(* ===== verification/RestoreExec.v ===== *)
(** * The engine-local restore executor

    orbitkv-core/src/transfer/local.rs: the engine registers its tensors and imports the payload arenas,
    validates every part that a grant hands it, and submits the copies of the part on one stream,
    with an event after the last copy of each layer.  CUDA is an argument: a driver decides from what
    was submitted before whether a call fails. *)
From S2P Require Import Prelude Containers Wire KvLayout DmaCopies RestorePlan.

Local Open Scope Z_scope.
Local Open Scope rust_scope.

(** ** Tensors and arenas *)

Record LocalTensor := mkTensor { t_name : bytes; address : Z; t_bytes : Z; allocation : Z }.

Inductive TensorError := TensorLayout (e : LayoutError).
Definition layout {A} (r : result A LayoutError) : result A TensorError := match r with Ok a => Ok a | Err e => Err (TensorLayout e) end.

Definition LocalTensor_new (name : bytes) (address bytes allocation num_blocks segment_bytes kv_stride_bytes segments : Z)
    : result LocalTensor TensorError :=
  let? geometry := layout (geometry_new num_blocks segment_bytes kv_stride_bytes segments None 1) in
  let? ranges := layout (block_ranges geometry (u64_sub num_blocks 1)) in
  let extent := match ranges with RContiguous r => r.2 | RSplit k v => Z.max k.2 v.2 end in
  let? _ := layout (layout_bind address bytes geometry) in
  Ok (mkTensor name address extent allocation).

Record PayloadArena := mkPayload { pa_id : Z; pa_size : Z; pa_fd : Z }.
Record ImportedArena := mkArena { pointer : Z; device_pointer : Z; a_size : Z }.
Definition isize_max : Z := 2 ^ 63 - 1.

Record LocalRestoreExecutor := mkExecutor { tensors : gmap bytes LocalTensor; arenas : gmap Z ImportedArena }.

Section New.
(** What the operating system and CUDA answer: the context of a tensor's allocation, the executor's own
    context, and the host and device addresses of a mapped and registered arena. *)
Context (tensor_context : Z -> result Z string) (primary : Z) (map_arena : PayloadArena -> result (Z * Z) string).

Definition ImportedArena_new (a : PayloadArena) : result ImportedArena string :=
  if (pa_id a =? 0) || (pa_size a =? 0) || (isize_max <? pa_size a) then Err "invalid payload arena identity or size"%string
  else
    let? (pointer, device_pointer) := map_arena a in
    Ok (mkArena pointer device_pointer (pa_size a)).

Fixpoint bind_tensors (ts : list LocalTensor) (bindings : gmap bytes LocalTensor) : result (gmap bytes LocalTensor) string :=
  match ts with
  | [] => Ok bindings
  | t :: ts =>
      let? context := tensor_context (address t) in
      if negb (context =? primary) then Err "tensor allocation does not belong to the framework primary context"%string
      else if bool_decide (is_Some (bindings !! t_name t)) then Err "duplicate local tensor layer"%string
      else bind_tensors ts (<[t_name t := t]> bindings)
  end.

Fixpoint import_arenas (l : list PayloadArena) (imported : gmap Z ImportedArena) : result (gmap Z ImportedArena) string :=
  match l with
  | [] => Ok imported
  | a :: l =>
      if bool_decide (is_Some (imported !! pa_id a)) then Err "duplicate payload arena identity"%string
      else let? i := ImportedArena_new a in import_arenas l (<[pa_id a := i]> imported)
  end.

Definition LocalRestoreExecutor_new (ts : list LocalTensor) (l : list PayloadArena) : result LocalRestoreExecutor string :=
  let? bindings := bind_tensors ts ∅ in
  if 64 <? zlen l then Err "too many payload arena mappings"%string
  else let? imported := import_arenas l ∅ in Ok (mkExecutor bindings imported).
End New.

HOW TO COMPLETE THIS TASK -
Please copy the line that contains "else let? i := ImportedArena_new" and each line after it through the end of the records, exactly, and no other lines.

TASK ANSWER -
      else let? i := ImportedArena_new a in import_arenas l (<[pa_id a := i]> imported)
  end.

Definition LocalRestoreExecutor_new (ts : list LocalTensor) (l : list PayloadArena) : result LocalRestoreExecutor string :=
  let? bindings := bind_tensors ts ∅ in
  if 64 <? zlen l then Err "too many payload arena mappings"%string
  else let? imported := import_arenas l ∅ in Ok (mkExecutor bindings imported).
End New.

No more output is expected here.